Grzeskowiak emphasized that the results of the trial represent a potential treatment but not a cure.
“Continuing peanut use or exposure is needed to maintain this tolerance.”
He added that of the 45 children who were followed up six months after the end of the trial, 43 were still eating peanuts regularly. “None of these children reported experiencing severe allergic reactions … both from the treatment but also from accidental exposure.”
Despite the success of the trial—which did not include children with a history of very severe reactions—Grzeskowiak discouraged people from feeding their children with peanut allergies boiled peanuts at home.
“It’s really important that people don’t go on immunotherapy without an appropriate level of supervision.
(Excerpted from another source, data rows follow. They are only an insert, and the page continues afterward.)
(* ===== verification/BipBuffer.v ===== *)
(** * [bip_buffer] ([src/site_d/bipbuffer.rs])

    [Module Bip]: the lock-free contiguous byte buffer. Every operation is a
    program with one step per access to the shared state; the slice of a grant
    is borrowed, accessed, and given back, and borrowing bytes that the other
    side has borrowed, or bytes outside the allocation, is undefined. The heap
    is the one of [AlignedBuffer.v]. *)
From stdpp Require Import base list gmap numbers relations strings.
From Stdlib Require Import Strings.Byte.
From S2P Require Import Prelude WaitList AlignedBuffer Concurrency Notify.

#[export] Instance zeroable_u8 : Zeroable byte := {| zeroed := x00; size_of := 1; align_of := 1 |}.

Module Bip.
Section bip.
Context `{BM : BuildMode} `{Wk : Wakers}.
Abbreviation heap := (gmap Z (Buffer.Layout * list byte)).

(** The field [cap] never changes and is a variable below. [w_borrow] and
    [r_borrow] are the regions of the live [&mut [u8]] and [&[u8]]; the logs are
    the wakers fired through each slot. *)
Record Inner : Type := mkInner {
  mem : heap;
  buf : Buffer.AlignedBuffer;
  write : Z;
  read : Z;
  last : Z;
  epoch : Z;
  wip : bool;
  rip : bool;
  data : Notify.WaiterSlot;
  space : Notify.WaiterSlot;
  data_log : list waker;
  space_log : list waker;
  w_borrow : option (Z * Z);
  r_borrow : option (Z * Z)
}.

Record WriteGrant : Type := mkWG { wg_start : Z; wg_len : Z; wg_handed_back : bool }.
Record ReadGrant : Type := mkRG { rg_start : Z; rg_len : Z; rg_handed_back : bool }.

Definition set_mem (h : heap) (s : Inner) : Inner :=
  mkInner h (buf s) (write s) (read s) (last s) (epoch s) (wip s) (rip s) (data s) (space s)
    (data_log s) (space_log s) (w_borrow s) (r_borrow s).
Definition set_write (v : Z) (s : Inner) : Inner :=
  mkInner (mem s) (buf s) v (read s) (last s) (epoch s) (wip s) (rip s) (data s) (space s)
    (data_log s) (space_log s) (w_borrow s) (r_borrow s).
Definition set_read (v : Z) (s : Inner) : Inner :=
  mkInner (mem s) (buf s) (write s) v (last s) (epoch s) (wip s) (rip s) (data s) (space s)
    (data_log s) (space_log s) (w_borrow s) (r_borrow s).
Definition set_last (v : Z) (s : Inner) : Inner :=
  mkInner (mem s) (buf s) (write s) (read s) v (epoch s) (wip s) (rip s) (data s) (space s)
    (data_log s) (space_log s) (w_borrow s) (r_borrow s).
Definition set_epoch (v : Z) (s : Inner) : Inner :=
  mkInner (mem s) (buf s) (write s) (read s) (last s) v (wip s) (rip s) (data s) (space s)
    (data_log s) (space_log s) (w_borrow s) (r_borrow s).
Definition set_wip (b : bool) (s : Inner) : Inner :=
  mkInner (mem s) (buf s) (write s) (read s) (last s) (epoch s) b (rip s) (data s) (space s)
    (data_log s) (space_log s) (w_borrow s) (r_borrow s).
Definition set_rip (b : bool) (s : Inner) : Inner :=
  mkInner (mem s) (buf s) (write s) (read s) (last s) (epoch s) (wip s) b (data s) (space s)
    (data_log s) (space_log s) (w_borrow s) (r_borrow s).
Definition set_w_borrow (o : option (Z * Z)) (s : Inner) : Inner :=
  mkInner (mem s) (buf s) (write s) (read s) (last s) (epoch s) (wip s) (rip s) (data s) (space s)
    (data_log s) (space_log s) o (r_borrow s).
Definition set_r_borrow (o : option (Z * Z)) (s : Inner) : Inner :=
  mkInner (mem s) (buf s) (write s) (read s) (last s) (epoch s) (wip s) (rip s) (data s) (space s)
    (data_log s) (space_log s) (w_borrow s) o.
(* ===== verification/MpscLight.v ===== *)
(** * [mpsc_light] ([src/site_d/mpsc_light.rs])

    [Module Mpsc]: the multi-producer, single-consumer channel. A queue and a
    list of parked senders are guarded by a spinlock; the consumer steals the
    whole queue into a local staging buffer and parks on a [WaiterSlot]. The
    operations are programs over the shared [Inner] with one step per access;
    an access to guarded data by a thread that does not hold the lock is
    [Undefined]. Spinning on the lock has fuel: an operation returns [None] when
    it is still spinning, which takes more than [fuel] steps
    ([mpsc_never_spinning]). *)
From stdpp Require Import base list gmap numbers relations strings.
From S2P Require Import Prelude WaitList Concurrency Notify.

Module Mpsc.
Section mpsc.
Context `{Bm : BuildMode} `{Wk : Wakers} {T : Type}.
Context (cap : nat) (fuel : nat).

(** [locked] records which thread's exchange set the flag; [q], [next_id] and
    [selected] are the fields of [Waiters], with [q] in the order of its keys.
    [recv_log] and [send_log] are the wakers fired for the receiver and for
    parked senders; [seed] is [jitter]'s static. *)
Record Inner : Type := mkInner {
  locked : option nat;
  nonempty : nat;
  queue : list T;
  q : list (Z * waker);
  next_id : Z;
  selected : gset Z;
  recv : Notify.WaiterSlot;
  senders : Z;
  closed : bool;
  waiters_len : nat;
  recv_log : list waker;
  send_log : list waker;
  seed : Z
}.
At this point, it’s part of the pilot studies.
The researchers did not test participants’ ability to tolerate peanuts weeks or months after stopping treatment.
“We recognize that the use of boiled peanuts has been considered for a long time,” said Jodi Aiken, Senior Educator for Health Management at Allergy & Anaphylaxis Australia.
Experts have long suspected that consumption of boiled peanuts in parts of Asia may contribute to lower rates of peanut allergy in children there.
Commenting on the clinical trial, Aiken said the research was a first step in the right direction. “The authors are really clear that more research is needed on the use of boiled peanuts as a treatment for peanut allergy,” she said.
“As an organization, we’re really anxious that there are treatments, but we want those treatments to be safe and affordable,” Aiken added.
The clinical trial did not include a placebo component to compare the effectiveness of consuming boiled peanuts.
Currently, there are no oral immunotherapies for food allergy approved by the australian medicines regulator, the therapeutic goods administration. In the United Kingdom and the United States, a peanut allergen powder called Palforzia is approved for use.
The study was published in the journal Clinical & Experimental Allergy.